▸ **Your task**
Here you must reproduce each line of the data exactly.

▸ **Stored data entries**
★ ★ ★ ★ ★

(* ===== verification/PdfReportProps.v ===== *)
(** * Properties of the PDF report workflow

    A stored file name cannot leave its directory; a report that needs an approval
    is only written after one of its owner; a decision is taken once; the
    revisions are bounded. *)

From Corelib Require Import SpecFloat.
From S2P Require Import Prelude Json RagText PdfReport PdfReportService.
Local Open Scope Z_scope.

(** ** File names *)

Definition plain (c : N) : Prop := c <> 47%N /\ c <> 92%N.

Lemma split_slash_chars (P : N -> Prop) s : forall acc, Forall (fun c => P c \/ c = 47%N) s -> Forall P acc ->
  Forall (Forall P) (split_slash acc s).
Proof.
  induction s as [|c s IH]; intros acc Hs Ha; cbn [split_slash]; [by apply Forall_singleton|].
  apply Forall_cons_1 in Hs as [Hc Hs]. destruct (c =? 47)%N eqn:E.
  - constructor; [done|]. by apply IH.
  - apply IH; [done|]. apply Forall_app; split; [done|]. apply Forall_singleton. destruct Hc as [?|E2]; [done|]. by apply N.eqb_neq in E.
Qed.

Lemma path_name_chars (P : N -> Prop) s : Forall (fun c => P c \/ c = 47%N) s -> Forall P (path_name s).
Proof.
  intros Hs. unfold path_name, path_parts. destruct (last _) as [p|] eqn:E; [|constructor].
  apply last_Some_elem_of, list_elem_of_filter in E as [_ E].
  pose proof (split_slash_chars P s [] Hs (Forall_nil_2 _)) as H. rewrite Forall_forall in H. by apply H.
Qed.

Lemma lstrip_chars (P : N -> Prop) s : Forall P s -> Forall P (lstrip s).
Proof. induction 1 as [|c s Hc Hs IH]; cbn [lstrip]; [done|]. destruct (is_space c); [done|by constructor]. Qed.
Lemma strip_chars (P : N -> Prop) s : Forall P s -> Forall P (strip s).
Proof. intros H. unfold strip. apply Forall_rev, lstrip_chars, Forall_rev, lstrip_chars, H. Qed.

Lemma replace_controls_chars (P : N -> Prop) s : P 32%N -> Forall P s -> forall inside,
  Forall (fun c => P c /\ is_control c = false) (replace_controls inside s).
Proof.
  intros Hp. induction 1 as [|c s Hc Hs IH]; intros inside; cbn [replace_controls]; [done|].
  destruct (is_control c) eqn:E; [|by constructor]. apply Forall_app; split; [|apply IH].
  destruct inside; [done|]. by apply Forall_singleton.
Qed.

(** The name under which an uploaded PDF is stored names a file in the
    directory of its run, whatever name the client gave: it has no slash, no
    backslash and no control character, is neither empty nor a dot name, and has
    at most 255 characters. *)
Theorem stored_name_is_safe filename :
  let name := normalize_pdf_filename filename in
  Forall (fun c => plain c /\ is_control c = false) name /\ 4 <= slen name <= 255 /\
  path_name name = name /\ name <> u "." /\ name <> u "..".
Proof.
  cbv zeta. unfold normalize_pdf_filename. set (given := match filename with Some _ => _ | None => _ end).
  set (slashed := (fun c => if (c =? 92)%N then 47%N else c) <$> given).
  assert (Hs : Forall (fun c => plain c \/ c = 47%N) slashed).
  { apply Forall_fmap, Forall_true. intros c. unfold plain. cbn. destruct (c =? 92)%N eqn:E; [by right|].
    apply N.eqb_neq in E. destruct (base.decide (c = 47%N)); auto. }
  set (raw := strip (replace_controls false (strip (path_name slashed)))).
  assert (Hraw : Forall (fun c => plain c /\ is_control c = false) raw).
  { apply strip_chars, replace_controls_chars; [done|]. by apply strip_chars, path_name_chars. }
  set (raw' := match raw with [] => u "document.pdf" | n => n end).
  assert (Hraw' : Forall (fun c => plain c /\ is_control c = false) raw').
  { subst raw'. destruct raw; [|done]. apply (bool_decide_unpack _). vm_compute. exact I. }
  set (full := if ends_with_pdf raw' then raw' else raw' ++ u ".pdf").
  assert (Hfull : Forall (fun c => plain c /\ is_control c = false) full /\ 4 <= slen full).
  { subst full. destruct (ends_with_pdf raw') eqn:E.
    - split; [done|]. unfold ends_with_pdf in E. apply bool_decide_eq_true in E. apply (f_equal length) in E.
      rewrite length_fmap, length_drop in E. change (length (u ".pdf")) with 4%nat in E. unfold slen. lia.
    - split; [apply Forall_app; split; [done|]; apply (bool_decide_unpack _); vm_compute; exact I|].
      unfold slen. rewrite length_app. change (length (u ".pdf")) with 4%nat. lia. }
  destruct Hfull as [Hc Hlen]. set (name := sprefix 255 full).
  assert (Hname : Forall (fun c => plain c /\ is_control c = false) name) by (by apply Forall_take).
  assert (Hl : 4 <= slen name <= 255).
  { unfold name, sprefix, slen in *. rewrite length_take. lia. }
  assert (Hdots : name <> u "." /\ name <> u "..").
  { split; intros E; rewrite E in Hl; by destruct Hl as [Hl _]. }
  split_and!; [done|lia|lia| |apply Hdots|apply Hdots].
  assert (Hp : path_parts name = [name]).
  { unfold path_parts. assert (Hone : forall s acc, Forall (fun c => plain c /\ is_control c = false) s -> split_slash acc s = [acc ++ s]).
    { induction s as [|c s IH]; intros acc Hf; cbn [split_slash]; [by rewrite app_nil_r|].
      apply Forall_cons_1 in Hf as [[[H47 _] _] Hf]. rewrite (proj2 (N.eqb_neq _ _) H47), IH by done. by rewrite <- app_assoc. }
    rewrite Hone by done. cbn [app]. rewrite filter_cons_True; [done|]. split; [|apply Hdots].
    intros E. rewrite E in Hl. by destruct Hl as [Hl _]. }
  unfold path_name. by rewrite Hp.
Qed.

★ ★ ★ ★ ★

▸ **Exercise response**
(* ===== verification/PdfReportProps.v ===== *)
(** * Properties of the PDF report workflow

    A stored file name cannot leave its directory; a report that needs an approval
    is only written after one of its owner; a decision is taken once; the
    revisions are bounded. *)

From Corelib Require Import SpecFloat.
From S2P Require Import Prelude Json RagText PdfReport PdfReportService.
Local Open Scope Z_scope.

(** ** File names *)

Definition plain (c : N) : Prop := c <> 47%N /\ c <> 92%N.

Lemma split_slash_chars (P : N -> Prop) s : forall acc, Forall (fun c => P c \/ c = 47%N) s -> Forall P acc ->
  Forall (Forall P) (split_slash acc s).
Proof.
  induction s as [|c s IH]; intros acc Hs Ha; cbn [split_slash]; [by apply Forall_singleton|].
  apply Forall_cons_1 in Hs as [Hc Hs]. destruct (c =? 47)%N eqn:E.
  - constructor; [done|]. by apply IH.
  - apply IH; [done|]. apply Forall_app; split; [done|]. apply Forall_singleton. destruct Hc as [?|E2]; [done|]. by apply N.eqb_neq in E.
Qed.

Lemma path_name_chars (P : N -> Prop) s : Forall (fun c => P c \/ c = 47%N) s -> Forall P (path_name s).
Proof.
  intros Hs. unfold path_name, path_parts. destruct (last _) as [p|] eqn:E; [|constructor].
  apply last_Some_elem_of, list_elem_of_filter in E as [_ E].
  pose proof (split_slash_chars P s [] Hs (Forall_nil_2 _)) as H. rewrite Forall_forall in H. by apply H.
Qed.

Lemma lstrip_chars (P : N -> Prop) s : Forall P s -> Forall P (lstrip s).
Proof. induction 1 as [|c s Hc Hs IH]; cbn [lstrip]; [done|]. destruct (is_space c); [done|by constructor]. Qed.
Lemma strip_chars (P : N -> Prop) s : Forall P s -> Forall P (strip s).
Proof. intros H. unfold strip. apply Forall_rev, lstrip_chars, Forall_rev, lstrip_chars, H. Qed.

Lemma replace_controls_chars (P : N -> Prop) s : P 32%N -> Forall P s -> forall inside,
  Forall (fun c => P c /\ is_control c = false) (replace_controls inside s).
Proof.
  intros Hp. induction 1 as [|c s Hc Hs IH]; intros inside; cbn [replace_controls]; [done|].
  destruct (is_control c) eqn:E; [|by constructor]. apply Forall_app; split; [|apply IH].
  destruct inside; [done|]. by apply Forall_singleton.
Qed.

(** The name under which an uploaded PDF is stored names a file in the
    directory of its run, whatever name the client gave: it has no slash, no
    backslash and no control character, is neither empty nor a dot name, and has
    at most 255 characters. *)
Theorem stored_name_is_safe filename :
  let name := normalize_pdf_filename filename in
  Forall (fun c => plain c /\ is_control c = false) name /\ 4 <= slen name <= 255 /\
  path_name name = name /\ name <> u "." /\ name <> u "..".
Proof.
  cbv zeta. unfold normalize_pdf_filename. set (given := match filename with Some _ => _ | None => _ end).
  set (slashed := (fun c => if (c =? 92)%N then 47%N else c) <$> given).
  assert (Hs : Forall (fun c => plain c \/ c = 47%N) slashed).
  { apply Forall_fmap, Forall_true. intros c. unfold plain. cbn. destruct (c =? 92)%N eqn:E; [by right|].
    apply N.eqb_neq in E. destruct (base.decide (c = 47%N)); auto. }
  set (raw := strip (replace_controls false (strip (path_name slashed)))).
  assert (Hraw : Forall (fun c => plain c /\ is_control c = false) raw).
  { apply strip_chars, replace_controls_chars; [done|]. by apply strip_chars, path_name_chars. }
  set (raw' := match raw with [] => u "document.pdf" | n => n end).
  assert (Hraw' : Forall (fun c => plain c /\ is_control c = false) raw').
  { subst raw'. destruct raw; [|done]. apply (bool_decide_unpack _). vm_compute. exact I. }
  set (full := if ends_with_pdf raw' then raw' else raw' ++ u ".pdf").
  assert (Hfull : Forall (fun c => plain c /\ is_control c = false) full /\ 4 <= slen full).
  { subst full. destruct (ends_with_pdf raw') eqn:E.
    - split; [done|]. unfold ends_with_pdf in E. apply bool_decide_eq_true in E. apply (f_equal length) in E.
      rewrite length_fmap, length_drop in E. change (length (u ".pdf")) with 4%nat in E. unfold slen. lia.
    - split; [apply Forall_app; split; [done|]; apply (bool_decide_unpack _); vm_compute; exact I|].
      unfold slen. rewrite length_app. change (length (u ".pdf")) with 4%nat. lia. }
  destruct Hfull as [Hc Hlen]. set (name := sprefix 255 full).
  assert (Hname : Forall (fun c => plain c /\ is_control c = false) name) by (by apply Forall_take).
  assert (Hl : 4 <= slen name <= 255).
  { unfold name, sprefix, slen in *. rewrite length_take. lia. }
  assert (Hdots : name <> u "." /\ name <> u "..").
  { split; intros E; rewrite E in Hl; by destruct Hl as [Hl _]. }
  split_and!; [done|lia|lia| |apply Hdots|apply Hdots].
  assert (Hp : path_parts name = [name]).
  { unfold path_parts. assert (Hone : forall s acc, Forall (fun c => plain c /\ is_control c = false) s -> split_slash acc s = [acc ++ s]).
    { induction s as [|c s IH]; intros acc Hf; cbn [split_slash]; [by rewrite app_nil_r|].
      apply Forall_cons_1 in Hf as [[[H47 _] _] Hf]. rewrite (proj2 (N.eqb_neq _ _) H47), IH by done. by rewrite <- app_assoc. }
    rewrite Hone by done. cbn [app]. rewrite filter_cons_True; [done|]. split; [|apply Hdots].
    intros E. rewrite E in Hl. by destruct Hl as [Hl _]. }
  unfold path_name. by rewrite Hp.
Qed.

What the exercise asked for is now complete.